** Entries supplied follows **

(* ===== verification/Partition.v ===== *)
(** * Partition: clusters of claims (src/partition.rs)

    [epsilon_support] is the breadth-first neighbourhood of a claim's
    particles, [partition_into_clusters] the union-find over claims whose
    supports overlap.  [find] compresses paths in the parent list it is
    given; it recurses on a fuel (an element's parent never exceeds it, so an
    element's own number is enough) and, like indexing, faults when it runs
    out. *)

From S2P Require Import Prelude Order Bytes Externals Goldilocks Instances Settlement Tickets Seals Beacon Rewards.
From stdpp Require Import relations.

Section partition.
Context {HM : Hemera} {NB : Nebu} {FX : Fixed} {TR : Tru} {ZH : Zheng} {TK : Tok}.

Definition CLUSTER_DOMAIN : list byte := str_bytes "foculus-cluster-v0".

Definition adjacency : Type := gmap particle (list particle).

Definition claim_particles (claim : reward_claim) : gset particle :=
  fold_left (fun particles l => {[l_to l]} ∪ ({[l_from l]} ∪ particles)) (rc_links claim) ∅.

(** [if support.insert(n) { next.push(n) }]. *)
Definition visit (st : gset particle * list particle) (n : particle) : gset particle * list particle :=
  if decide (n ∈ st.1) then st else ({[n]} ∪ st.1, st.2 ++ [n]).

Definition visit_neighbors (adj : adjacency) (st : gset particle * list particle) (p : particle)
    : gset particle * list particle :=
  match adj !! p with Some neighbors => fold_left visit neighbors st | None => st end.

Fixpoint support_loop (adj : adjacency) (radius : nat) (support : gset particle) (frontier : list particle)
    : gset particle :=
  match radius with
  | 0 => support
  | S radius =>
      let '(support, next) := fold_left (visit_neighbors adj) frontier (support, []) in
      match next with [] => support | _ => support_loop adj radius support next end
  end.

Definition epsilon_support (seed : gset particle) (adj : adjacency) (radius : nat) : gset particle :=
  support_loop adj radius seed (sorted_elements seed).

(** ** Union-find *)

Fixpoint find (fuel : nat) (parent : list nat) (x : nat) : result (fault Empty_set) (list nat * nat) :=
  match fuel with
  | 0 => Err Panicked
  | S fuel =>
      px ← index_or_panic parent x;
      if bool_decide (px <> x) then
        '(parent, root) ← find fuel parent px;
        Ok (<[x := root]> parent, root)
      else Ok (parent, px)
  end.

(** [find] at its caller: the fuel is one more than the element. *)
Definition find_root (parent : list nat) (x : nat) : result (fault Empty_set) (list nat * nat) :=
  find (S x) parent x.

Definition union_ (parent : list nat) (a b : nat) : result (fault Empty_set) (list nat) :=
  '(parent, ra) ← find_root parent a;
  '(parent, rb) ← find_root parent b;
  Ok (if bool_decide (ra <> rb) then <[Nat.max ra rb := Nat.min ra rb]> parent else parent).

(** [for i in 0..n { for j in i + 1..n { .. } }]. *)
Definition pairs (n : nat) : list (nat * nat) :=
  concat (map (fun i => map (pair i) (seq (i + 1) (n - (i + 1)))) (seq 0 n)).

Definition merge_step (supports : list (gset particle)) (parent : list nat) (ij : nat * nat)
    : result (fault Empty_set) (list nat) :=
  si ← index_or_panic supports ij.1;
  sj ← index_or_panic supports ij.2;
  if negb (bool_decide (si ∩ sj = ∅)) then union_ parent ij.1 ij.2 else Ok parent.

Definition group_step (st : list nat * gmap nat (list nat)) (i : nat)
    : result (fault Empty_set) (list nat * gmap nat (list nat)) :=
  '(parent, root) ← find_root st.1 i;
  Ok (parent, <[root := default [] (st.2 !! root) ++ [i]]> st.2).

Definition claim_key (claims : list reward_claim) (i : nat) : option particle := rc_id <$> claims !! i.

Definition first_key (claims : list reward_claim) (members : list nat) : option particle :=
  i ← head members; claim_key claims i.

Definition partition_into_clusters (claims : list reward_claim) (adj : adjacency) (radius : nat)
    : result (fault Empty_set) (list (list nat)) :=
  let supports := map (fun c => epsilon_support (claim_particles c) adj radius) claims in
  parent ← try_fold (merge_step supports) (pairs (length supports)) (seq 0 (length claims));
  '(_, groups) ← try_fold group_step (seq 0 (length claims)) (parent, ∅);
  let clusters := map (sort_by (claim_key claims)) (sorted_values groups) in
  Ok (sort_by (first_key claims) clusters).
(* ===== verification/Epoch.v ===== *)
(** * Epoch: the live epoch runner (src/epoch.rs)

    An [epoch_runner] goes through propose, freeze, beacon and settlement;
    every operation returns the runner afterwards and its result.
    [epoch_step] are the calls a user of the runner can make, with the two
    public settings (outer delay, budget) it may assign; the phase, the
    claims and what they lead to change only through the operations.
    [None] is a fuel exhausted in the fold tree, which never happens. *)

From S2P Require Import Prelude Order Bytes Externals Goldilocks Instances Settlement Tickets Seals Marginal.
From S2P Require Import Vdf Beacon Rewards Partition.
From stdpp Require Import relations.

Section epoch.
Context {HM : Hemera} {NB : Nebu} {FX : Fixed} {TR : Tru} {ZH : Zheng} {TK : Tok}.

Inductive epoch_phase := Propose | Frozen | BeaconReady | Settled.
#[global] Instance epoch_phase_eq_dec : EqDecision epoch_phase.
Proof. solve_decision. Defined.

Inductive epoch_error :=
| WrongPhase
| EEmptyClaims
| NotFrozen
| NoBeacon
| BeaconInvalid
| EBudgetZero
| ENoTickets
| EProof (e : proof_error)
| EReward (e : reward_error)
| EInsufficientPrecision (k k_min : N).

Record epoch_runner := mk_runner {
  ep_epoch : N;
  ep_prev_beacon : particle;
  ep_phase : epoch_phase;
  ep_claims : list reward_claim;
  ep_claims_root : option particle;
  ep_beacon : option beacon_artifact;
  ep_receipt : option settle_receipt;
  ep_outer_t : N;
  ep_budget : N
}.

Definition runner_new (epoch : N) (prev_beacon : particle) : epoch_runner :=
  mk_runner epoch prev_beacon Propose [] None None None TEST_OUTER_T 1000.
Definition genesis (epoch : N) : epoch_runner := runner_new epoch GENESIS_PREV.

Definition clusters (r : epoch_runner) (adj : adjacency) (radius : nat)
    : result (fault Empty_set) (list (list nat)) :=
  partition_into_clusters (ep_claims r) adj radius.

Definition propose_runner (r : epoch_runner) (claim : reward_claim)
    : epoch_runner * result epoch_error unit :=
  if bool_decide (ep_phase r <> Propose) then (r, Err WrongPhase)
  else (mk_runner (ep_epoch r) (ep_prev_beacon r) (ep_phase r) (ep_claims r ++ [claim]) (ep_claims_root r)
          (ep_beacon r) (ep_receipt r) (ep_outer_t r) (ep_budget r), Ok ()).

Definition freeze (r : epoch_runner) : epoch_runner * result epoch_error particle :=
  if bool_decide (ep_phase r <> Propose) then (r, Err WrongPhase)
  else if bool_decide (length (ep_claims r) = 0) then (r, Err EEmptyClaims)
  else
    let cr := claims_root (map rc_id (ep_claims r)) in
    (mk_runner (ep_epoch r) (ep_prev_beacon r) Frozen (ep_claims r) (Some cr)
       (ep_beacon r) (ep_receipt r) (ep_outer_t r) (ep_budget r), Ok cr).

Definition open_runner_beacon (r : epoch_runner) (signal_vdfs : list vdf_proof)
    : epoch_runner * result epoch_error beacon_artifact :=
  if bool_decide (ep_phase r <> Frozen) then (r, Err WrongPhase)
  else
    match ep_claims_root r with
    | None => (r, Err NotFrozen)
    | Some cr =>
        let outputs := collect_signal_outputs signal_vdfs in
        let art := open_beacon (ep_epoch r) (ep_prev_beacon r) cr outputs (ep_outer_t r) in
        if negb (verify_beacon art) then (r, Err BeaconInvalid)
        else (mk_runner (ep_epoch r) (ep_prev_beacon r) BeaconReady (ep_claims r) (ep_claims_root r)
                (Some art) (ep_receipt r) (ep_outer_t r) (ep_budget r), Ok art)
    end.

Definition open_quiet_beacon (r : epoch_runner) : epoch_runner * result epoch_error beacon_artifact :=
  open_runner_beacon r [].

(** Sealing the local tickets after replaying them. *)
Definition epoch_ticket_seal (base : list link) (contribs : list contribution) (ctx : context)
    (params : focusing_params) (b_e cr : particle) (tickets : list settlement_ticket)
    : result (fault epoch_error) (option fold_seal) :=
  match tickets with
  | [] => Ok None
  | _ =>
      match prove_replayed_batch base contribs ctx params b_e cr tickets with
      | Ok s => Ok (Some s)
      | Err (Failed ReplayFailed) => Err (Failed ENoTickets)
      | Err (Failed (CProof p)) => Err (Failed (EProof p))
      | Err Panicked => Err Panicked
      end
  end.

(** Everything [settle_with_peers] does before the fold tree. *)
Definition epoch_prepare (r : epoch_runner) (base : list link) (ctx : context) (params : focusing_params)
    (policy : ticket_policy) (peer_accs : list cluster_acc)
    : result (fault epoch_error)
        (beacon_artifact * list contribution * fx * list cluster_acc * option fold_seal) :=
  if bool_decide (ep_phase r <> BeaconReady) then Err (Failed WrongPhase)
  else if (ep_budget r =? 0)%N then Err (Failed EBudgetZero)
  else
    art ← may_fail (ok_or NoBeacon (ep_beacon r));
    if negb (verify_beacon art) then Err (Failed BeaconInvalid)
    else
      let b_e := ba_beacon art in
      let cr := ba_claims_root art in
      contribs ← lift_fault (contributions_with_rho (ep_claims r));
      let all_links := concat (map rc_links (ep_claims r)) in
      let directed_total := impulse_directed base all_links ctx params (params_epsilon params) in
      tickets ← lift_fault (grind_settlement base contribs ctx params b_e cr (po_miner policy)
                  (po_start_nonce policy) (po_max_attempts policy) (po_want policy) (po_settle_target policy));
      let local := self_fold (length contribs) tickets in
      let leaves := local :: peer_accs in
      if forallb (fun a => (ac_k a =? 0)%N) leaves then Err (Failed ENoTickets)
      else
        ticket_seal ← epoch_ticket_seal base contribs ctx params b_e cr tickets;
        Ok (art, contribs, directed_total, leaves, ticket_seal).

** End of Entries supplied **

#### Exercise description
Which lines of the data contain the word "ENoTickets"? Copy each one.

#### Result for this task
| ENoTickets
      | Err (Failed ReplayFailed) => Err (Failed ENoTickets)
      if forallb (fun a => (ac_k a =? 0)%N) leaves then Err (Failed ENoTickets)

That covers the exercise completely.